Il répondait à l'époque à une question soumise par le député de l'opposition (MP) Tabitha Sarabo-Halley sur les gangs vénézuéliens organisés.

Elle a spécifiquement demandé au ministre «si le ministère des Affaires intérieures et / ou les services conjoints observait toute présence de gangs vénézuéliens organisés, en particulier, le gang Tren de nos frontières?»

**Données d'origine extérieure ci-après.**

(* ===== verification/SpaceTheorems.v ===== *)
(** * Theorems on spaces (ipc/ipc_entry.c, ipc_splay.c, ipc_hash.c, ipc_space.c)

    The capability table: allocation, lookup and deallocation of names, the
    growth of the table while other threads run, and the two data structures
    underneath, the splay tree and the reverse hash tables. *)

From S2P Require Import Prelude Names Splay Table Space Hash Entry EntryInv Alloc Dealloc Grow.
From S2P Require Import Retry World Port PortInv PortQueue Right RightBits RightLaws RightWp.
From S2P Require Import RightInv Samples.

Section entries.
Context `{PortConfig} `{!EntrySizes}.

(** A new space satisfies the invariant of ipc_entry.c (the free list
    holds exactly the unused entries, collision bits and counters agree with
    the empty tree) and no name denotes anything in it. *)
Theorem created_space_is_empty initial :
  (initial < its_last)%nat ->
  space_inv None (new_space initial) /\ forall name r, ~ denotes None (new_space initial) name r.
Proof. apply create_inv. Qed.

(** [ipc_entry_lookup] finds the entry a name denotes, in the table or in
    the splay tree, and nothing else; it may reorganize the tree, but the
    space keeps its invariant and all names their meaning. *)
Theorem lookup_finds_what_names_denote s name :
  space_inv None s -> u32_range name ->
  let '(s', found) := ipc_entry_lookup s name in
  (forall r, found = Some r <-> denotes None s name r) /\
  space_inv None s' /\ (forall name' c, means None s' name' c <-> means None s name' c).
Proof.
  intros Hinv Hname. destruct (entry_lookup_spec s name Hinv Hname) as (tree & Heq & Hok & Hl & Hr).
  destruct (with_tree_inv None s tree Hinv Hok Hl) as (Hinv' & Hden & Hread).
  destruct (ipc_entry_lookup s name) as [s' found]. simpl in *. subst s'. split_and!; [done|done|].
  intros name' c. unfold means, content. setoid_rewrite Hden. by setoid_rewrite Hread.
Qed.

(** [ipc_entry_get] takes a free entry under a valid name that denoted
    nothing before, empty and with no right, and leaves every other name as
    it was; it fails only if every entry of the table is used. *)
Theorem get_allocates_a_fresh_name s :
  space_inv None s ->
  match ipc_entry_get s with
  | (s', None) => s' = s /\ forall i, 0 < i < is_table_size s -> used None (is_table s) i
  | (s', Some (name, r)) => allocated s s' name r /\ MACH_PORT_VALID name = true
  end.
Proof. apply entry_get_spec. Qed.

(** [ipc_entry_dealloc] of an entry whose right has been taken out makes
    exactly its name meaningless.  If names in the splay tree collide with
    the freed table entry, one of them moves into the table and keeps its
    meaning, and the collision bit stays on if there are more. *)
Theorem dealloc_frees_exactly_one_name addr hole s g name r :
  space_inv hole s -> hole = None \/ hole = Some name -> denotes hole s name r ->
  ie_object (read_entry s r) = IO_NULL ->
  let s' := (ipc_entry_dealloc addr s g name r).1 in
  space_inv None s' /\ forall name' c, means None s' name' c <-> name' <> name /\ means hole s name' c.
Proof. apply dealloc_spec. Qed.

(** Installing the larger table moves the tree entries that now fit into
    it, threads the free list through the new part, and recounts the small
    collisions; every name keeps its meaning and the invariant holds for the
    new size. *)
Theorem growing_keeps_all_names addr s g :
  space_inv None s -> (is_table_next s < its_last)%nat ->
  let nits := S (is_table_next s) in
  let s' := (grow_install addr (is_table_size s) (its_size (is_table_next s)) (its_size nits) nits s g).1 in
  space_inv None s' /\ is_table_size s' = its_size (is_table_next s) /\ is_table_next s' = nits /\
  is_active s' = is_active s /\ is_growing s' = is_growing s /\
  forall name c, means None s' name c <-> means None s name c.
Proof. apply grow_install_spec. Qed.

(** C17: [ipc_entry_grow_table] returns, whatever well-behaved threads do
    while the space is unlocked: the loop that grows the table again is
    bounded by the table of sizes.  It leaves an active space with its
    invariant, relates the spaces by nothing but the steps of the others, and
    returns KERN_NO_SPACE only for a table of the largest size. *)
Theorem grow_table_terminates addr env R s g :
  well_behaved env R -> is_active s = true -> space_inv None s ->
  exists res, ipc_entry_grow_table addr env s g = Some res /\ grow_returns env R s res.
Proof. intros WB. by apply grow_table_spec. Qed.

(** Whenever [ipc_entry_alloc] returns, among other threads, it has
    allocated a fresh name in the space as it found it at that moment, or says
    truthfully that the space is dead, that the table cannot grow, or that
    memory is short. *)
Theorem alloc_is_correct_among_threads addr env R fuel s g res :
  well_behaved env R -> good s -> ipc_entry_alloc addr env fuel s g = Some res -> alloc_returns R s res.
Proof. intros WB. by apply entry_alloc_spec. Qed.

(** Running alone, [ipc_entry_alloc] returns after at most one round for
    every size the table can still grow to, and then has allocated a fresh
    name without changing the meaning of any other, unless the space is out
    of names or memory. *)
Theorem alloc_returns_alone addr env s g :
  (forall st, other_threads env st = st) -> (forall m p, ite_alloc env m = Some p -> m !! p = None) ->
  is_active s = true -> is_growing s = false -> space_inv None s ->
  exists res, ipc_entry_alloc addr env (S (its_last - is_table_next s)) s g = Some res /\
    alloc_returns same_means s res.
Proof.
  intros Halone Hite Hact Hgro Hinv.
  destruct (alone_alloc_returns addr env Halone Hite (S (its_last - is_table_next s)) s g) as [res Hres]; [done..|lia|].
  exists res. split; [done|]. eapply entry_alloc_spec; [by apply alone_well_behaved|by intros _|done].
Qed.
(** [mach_port_allocate_name] of a receive right: the name was not in use (or
    only by a compat right whose port is dead, which goes) and now denotes the
    new receive right; or it is in use and nothing changes. *)
Theorem allocate_name_takes_free_names io_alloc s g w name :
  addr <> IS_NULL -> quiet_space s -> u32_range name -> ~ shadowed name -> rights_ok (s, g) w ->
  (forall port, io_alloc IOT_PORT w = Some port -> w_ports w !! port = None) ->
  exists kr st,
    mach_port_allocate_name addr io_alloc MACH_PORT_RIGHT_RECEIVE name ((s, g), w) = Some (kr, st) /\
    match kr with
    | KERN_SUCCESS => exists port w1, io_alloc IOT_PORT w = Some port /\
        available (s, g) (created IOT_PORT port w) name w1 /\
        updated (s, g) st.1 name (Some (packed MACH_PORT_TYPE_RECEIVE 0 false false, port, 0)) /\
        st.2 = receive_born name port w1
    | KERN_INVALID_VALUE => MACH_PORT_VALID name = false /\ st = ((s, g), w)
    | KERN_NAME_EXISTS => ~ unnamed (s, g) name /\ unchanged (s, g) st.1 /\ w_ports st.2 = w_ports w
    | _ => kr ∈ [KERN_INVALID_TASK; KERN_NO_SPACE; KERN_RESOURCE_SHORTAGE] /\
        (forall n c, means None st.1.1 n c <-> means None s n c) /\ w_ports st.2 = w_ports w
    end.
Proof.
  intros Haddr Hq Hname Hns Hrights Hfresh.
  unfold mach_port_allocate_name. rewrite (proj2 (Z.eqb_neq _ _)) by done.
  destruct (MACH_PORT_VALID name) eqn:Hv; cbn [negb]; [|by eexists _, _].
  cbn [Z.eqb MACH_PORT_RIGHT_RECEIVE Pos.eqb].
  assert (Hgood : ns_good (s, g)) by (intros _; apply Hq).
  assert (Hplain : plain MACH_PORT_TYPE_RECEIVE 0) by (by split_and!).
  assert (Hrely : forall object s0 w0, io_alloc IOT_PORT w = Some object ->
    na_meanwhile ((s, g), created IOT_PORT object w) (s0, w0) -> ns_ok None s0 -> rights_ok s0 w0).
  { intros object [s0 g0] w0 Hobj [Hm Hw0] _. simpl in Hm, Hw0. subst w0. intros n c Hc.
    destruct (Hrights n c (proj1 (Hm n c) Hc)) as (t & u & ma & co & o & q & -> & Hwf & Hport).
    exists t, u, ma, co, o, q. split_and!; try done. intros Ht. destruct (Hport Ht) as (p & Hp & Hrest).
    exists p. split; [|done]. simpl. rewrite lookup_insert_ne; [done|]. intros ->. by rewrite (Hfresh o Hobj) in Hp. }
  destruct (wp_returns _ _ _ (object_alloc_name_spec io_alloc (s, g) w name IOT_PORT MACH_PORT_TYPE_RECEIVE 0
    Hname Hv Hns Hgood (quiet_returns s g Hq) Hplain ltac:(done) ltac:(by left) Hrely))
    as ([kr port] & [s' w'] & Hrun & Hspec).
  rewrite run_bind. unfold ipc_port_alloc_name. rewrite run_bind, Hrun.
  destruct (io_alloc IOT_PORT w) as [object|] eqn:Hobj; cycle 1.
  { destruct Hspec as ([= -> ->] & [= -> ->]). eexists _, _. split; [done|]. split_and!; [set_solver|done..]. }
  destruct Hspec as (Hport & [s0 g0] & w0 & [Hm Hw0] & Hspec). simpl in Hm, Hw0, Hport. subst w0 port.
  assert (Hdel : w_ports (discarded IOT_PORT object (created IOT_PORT object w)) = w_ports w).
  { simpl. rewrite delete_insert_id; [done|]. by apply Hfresh. }
  assert (Hmm : forall st, unchanged (s0, g0) st -> unchanged (s, g) st).
  { intros st [Hok Hu]. split; [done|]. intros n c. rewrite Hu. exact (Hm n c). }
  destruct (decide (kr = KERN_SUCCESS)) as [->|Hns1].
  { destruct Hspec as (w1 & Hav & Hup & Hw). cbn [fst snd] in *. subst w'. simpl. eexists KERN_SUCCESS, _.
    split; [unfold on_world, update_port, mbind, M_bind, port_at; simpl; rewrite lookup_insert_eq; reflexivity|].
    exists object, w1. split_and!; [done| |exact (same_updated _ _ g g0 _ _ _ Hm Hup)|].
    - destruct Hav as [[Hun ->]|(t & u & ma & o & q & p & [Hme Hwf] & Hrest)].
      + left. split; [exact (same_unnamed _ _ g g0 _ Hm Hun)|done].
      + right. exists t, u, ma, o, q, p. split; [|done]. split; [|done]. exact (proj1 (Hm _ _) Hme).
    - simpl. unfold receive_born, born, put_port, with_ports. simpl. by rewrite !insert_insert_eq. }
  destruct (decide (kr = KERN_NAME_EXISTS)) as [->|Hns2].
  { destruct Hspec as ((t & u & ma & co & o & q & [Hme _]) & Hu & Hw). cbn [fst snd] in *. subst w'.
    eexists KERN_NAME_EXISTS, _. split; [done|]. split_and!; [|by apply Hmm|exact Hdel].
    intros Hun. exact (Hun _ (proj1 (Hm _ _) Hme)). }
  destruct kr; try done; destruct Hspec as [[[? _]|[?|?]] [= -> ->]]; try done;
    (eexists _, _; split; [done|]; split_and!; [set_solver|apply Hm|exact Hdel]).
Qed.
End alone.

(** ** Rights in and out of a space *)

Section theorems.
Context `{PortConfig} `{!EntrySizes} (addr : Z).
#[local] Instance onspace : NameSpace (ipc_space * Global.ghash) := space_names addr.
#[local] Instance onlaws : NameSpaceLaws (ipc_space * Global.ghash) := space_names_laws addr.
Implicit Types (s : ipc_space * Global.ghash) (w : world) (p : ipc_port).

(** C9: [ipc_object_copyin] of a right that a name denotes, for each of the six
    message types: the call returns the port, and the space is a map of names
    to rights that has changed at this name only; when the entry has no right
    left the name is free again.  Send rights, send-once rights and
    references are conserved. *)
Theorem object_copyin_conserves_rights s w name port p t u q ma co m :
  live_right s w name port p t u q ma co -> copyin_type m = true -> permits m t = true ->
  (m = MACH_MSG_TYPE_MOVE_RECEIVE -> receivable w p) ->
  exists s' w' p' t' u' ma' q' dn ev,
    ipc_object_copyin name m (s, w) = Some ((KERN_SUCCESS, port), (s', w')) /\
    copied_from s s' name port t' u' ma' co q' /\
    w_ports w' = <[port := p']> (w_ports w) /\ ip_active p' = true /\
    balanced p p' t t' (count (gives_send m)) (count (gives_sonce m)) 1 /\
    w_events w' = ev ++ deleted_events dn name /\
    (dn <> IP_NULL -> t' = 0 /\ exists d, ip_dnrequests p = Some d /\ registered d q = Some (name, dn)).
Proof.
  intros Hl Hm Hp Hr. destruct (wp_returns _ _ _ (object_copyin_spec s w name port p t u q ma co m Hl Hm Hp Hr))
    as (res & [s' w'] & Hrun & -> & p' & t' & u' & ma' & q' & dn & ev & Hrest).
  exists s', w', p', t', u', ma', q', dn, ev. split; [done|]. exact Hrest.
Qed.

(** C11: What [ipc_object_copyin] does when it cannot give the right: a dead space,
    a name that denotes nothing and a right the entry does not have are
    reported, and nothing changes; a right whose port has died, if it is not a
    compat right, is copied in as IO_DEAD and becomes a dead name, which loses
    a user reference (none for COPY_SEND). *)
Theorem object_copyin_failures s w name m :
  u32_range name -> copyin_type m = true ->
  (ns_active s = false -> ipc_object_copyin name m (s, w) = Some ((KERN_INVALID_TASK, IO_NULL), (s, w))) /\
  (ns_active s = true -> ns_ok None s -> unnamed s name ->
     exists s', ipc_object_copyin name m (s, w) = Some ((KERN_INVALID_NAME, IO_NULL), (s', w)) /\ unchanged s s') /\
  (forall port p t u q ma co, live_right s w name port p t u q ma co -> permits m t = false ->
     exists s', ipc_object_copyin name m (s, w) = Some ((KERN_INVALID_RIGHT, IO_NULL), (s', w)) /\ unchanged s s') /\
  (forall port p t u q ma, ns_active s = true -> ns_ok None s -> named s name t u ma false port q -> mortal t ->
     w_ports w !! port = Some p -> ip_active p = false -> takes_send m = true ->
     exists s', ipc_object_copyin name m (s, w) =
         Some ((KERN_SUCCESS, IO_DEAD), (s', released port p (emitted (check_events t ma name) w))) /\
       updated s s' name
         (if dead_urefs u q =? urefs_taken m then None
          else Some (packed MACH_PORT_TYPE_DEAD_NAME (dead_urefs u q - urefs_taken m) false false, IO_NULL, 0))).
Proof.
  intros Hname Hm. split_and!.
  - intros Hact. unfold ipc_object_copyin, with_entry. by rewrite run_bind, lookup_dead_space.
  - intros Hact Hok Hun. destruct (lookup_unnamed s w name Hact Hok Hname Hun) as (s' & Hrun & Hu).
    exists s'. split; [|done]. unfold ipc_object_copyin, with_entry. by rewrite run_bind, Hrun.
  - intros port p t u q ma co Hl Hp.
    destruct (wp_returns _ _ _ (object_copyin_refused s w name port p t u q ma co m Hl Hm Hp))
      as (res & [s' w'] & Hrun & -> & Hu & Hw). simpl in *. subst w'. eauto.
  - intros port p t u q ma Hact Hok Hn Hmo Hp Hdead Hts.
    destruct (wp_returns _ _ _ (object_copyin_dead s w name port p t u q ma m Hok Hact Hname Hn Hmo Hp Hdead Hts))
      as (res & [s' w'] & Hrun & -> & Hw & Hu). simpl in *. subst w'. eauto.
Qed.
End theorems.

Section copyout.
Context `{PortConfig} `{!EntrySizes} (addr : Z) (env : environment) (fuel : nat).
Context (Halone : forall st, other_threads env st = st).
Context (Hite : forall m p, ite_alloc env m = Some p -> m !! p = None).
#[local] Instance cnames : NameSpace (ipc_space * Global.ghash) := space_names addr.
#[local] Instance claws : NameSpaceLaws (ipc_space * Global.ghash) := space_names_laws addr.
#[local] Instance calloc : NameAlloc (ipc_space * Global.ghash) := space_alloc addr env fuel id.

En réponse, le ministre Benn a expliqué que bien qu'il y ait eu des rapports de renseignement et des préoccupations concernant les activités criminelles transfrontalières et le déversement potentiel de la violence des gangs, « il n'y a aucune preuve vérifiée suggérant que le Tren de Gang a établi une base ou une présence opérationnelle au Guyana. »

Néanmoins, le ministre a assuré que les autorités restent vigilantes et surveillent activement les zones frontalières, en particulier dans les régions 1, 7, 8 et 9, pour les indicateurs de l'infiltration criminelle transnationale.